* _Recorded information_:

_ _ _

(** One turn of the loop over [input.operations]. *)
Definition applyOperation (st : State) (operation : Operation) : State :=
  match operation with
  | create_table tableId columns isView =>
      let schema := Identifier.schema (parseTableIdentifier tableId) in
      let columns := map normaliseColumn columns in
      let existing := Js.get tableId (schemaState st) in
      let table :=
        Table.mk tableId schema (Js.coalesce isView false) columns
          (match existing with
           | Some t => Table.position t
           | None => Position.mk 0 0
           end) in
      pushApplied st (Js.set tableId table (schemaState st))
        (mkApplied "create_table" tableId
           ("Created " ++ tableId ++ " with "
            ++ Js.ofNat (List.length columns) ++ " column"
            ++ (if (List.length columns =? 1)%nat then EmptyString else "s")
            ++ ".")
           success)
  | drop_table tableId =>
      match Js.get tableId (schemaState st) with
      | Some _ =>
          pushApplied st (Js.delete tableId (schemaState st))
            (mkApplied "drop_table" tableId
               ("Removed " ++ tableId ++ ".") success)
      | None =>
          pushError st
            (mkApplied "drop_table" tableId
               ("Table " ++ tableId ++ " not found.") error)
      end
  | rename_table fromTableId toTableId =>
      match Js.get fromTableId (schemaState st) with
      | None =>
          pushError st
            (mkApplied "rename_table" fromTableId
               ("Table " ++ fromTableId ++ " not found.") error)
      | Some source =>
          let schema := Identifier.schema (parseTableIdentifier toTableId) in
          let updated :=
            Table.mk toTableId schema (Table.is_view source)
                     (Table.columns source) (Table.position source) in
          pushApplied st
            (Js.set toTableId updated (Js.delete fromTableId (schemaState st)))
            (mkApplied "rename_table" toTableId
               ("Renamed " ++ fromTableId ++ " to " ++ toTableId ++ ".")
               success)
      end
  | add_column tableId column =>
      match Js.get tableId (schemaState st) with
      | None =>
          pushError st
            (mkApplied "add_column" tableId
               ("Table " ++ tableId ++ " not found.") error)
      | Some table =>
          let column := normaliseColumn column in
          let existingColumns := Table.columns table in
          pushApplied st
            (Js.replace tableId
               (withColumns table (existingColumns ++ [column]))
               (schemaState st))
            (mkApplied "add_column" tableId
               ("Added column " ++ Column.title column ++ ".") success)
      end
  | drop_column tableId columnName =>
      match Js.get tableId (schemaState st) with
      | None =>
          pushError st
            (mkApplied "drop_column" tableId
               ("Column " ++ columnName ++ " not found.") error)
      | Some table =>
          let nextColumns :=
            filter (fun column =>
                      negb (String.eqb (Column.title column) columnName))
                   (Table.columns table) in
          if (List.length nextColumns =? List.length (Table.columns table))%nat
          then
            pushError st
              (mkApplied "drop_column" tableId
                 ("Column " ++ columnName ++ " not found.") error)
          else
            pushApplied st
              (Js.replace tableId (withColumns table nextColumns)
                          (schemaState st))
              (mkApplied "drop_column" tableId
                 ("Removed column " ++ columnName ++ ".") success)
      end
  | alter_column tableId columnName patch =>
      match Js.get tableId (schemaState st) with
      | None =>
          pushError st
            (mkApplied "alter_column" tableId
               ("Table " ++ tableId ++ " not found.") error)
      | Some table =>
          let columnIndex :=
            Js.findIndex
              (fun column => String.eqb (Column.title column) columnName)
              (Table.columns table) in
          match
            columnIndex,
            nth_error (Table.columns table) (Js.coalesce columnIndex 0)
          with
          | Some columnIndex, Some originalColumn =>
              let updatedColumn := spreadPatch originalColumn patch in
              let updatedColumn :=
                if Js.truthy (ColumnPatch.format patch)
                   && negb (Js.truthy (ColumnPatch.type patch))
                then withTypeFormat updatedColumn
                       (Js.coalesce (ColumnPatch.format patch) EmptyString)
                       (Column.format updatedColumn)
                else updatedColumn in
              let updatedColumn :=
                if Js.truthy (ColumnPatch.type patch)
                   && negb (Js.truthy (ColumnPatch.format patch))
                then withTypeFormat updatedColumn
                       (Column.type updatedColumn)
                       (Js.coalesce (ColumnPatch.type patch) EmptyString)
                else updatedColumn in
              pushApplied st
                (Js.replace tableId
                   (withColumns table
                      (Js.setAt columnIndex updatedColumn
                                (Table.columns table)))
                   (schemaState st))
                (mkApplied "alter_column" tableId
                   ("Updated column " ++ columnName ++ ".") success)
          | _, _ =>
              pushError st
                (mkApplied "alter_column" tableId
                   ("Column " ++ columnName ++ " not found.") error)
          end
      end
  end.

_ _ _

* _Requirement_:
Starting with the first line of the listing above, copy each line exactly until you have copied the line containing "(match existing with". Stop there.

* _Solution to the problem_:
(** One turn of the loop over [input.operations]. *)
Definition applyOperation (st : State) (operation : Operation) : State :=
  match operation with
  | create_table tableId columns isView =>
      let schema := Identifier.schema (parseTableIdentifier tableId) in
      let columns := map normaliseColumn columns in
      let existing := Js.get tableId (schemaState st) in
      let table :=
        Table.mk tableId schema (Js.coalesce isView false) columns
          (match existing with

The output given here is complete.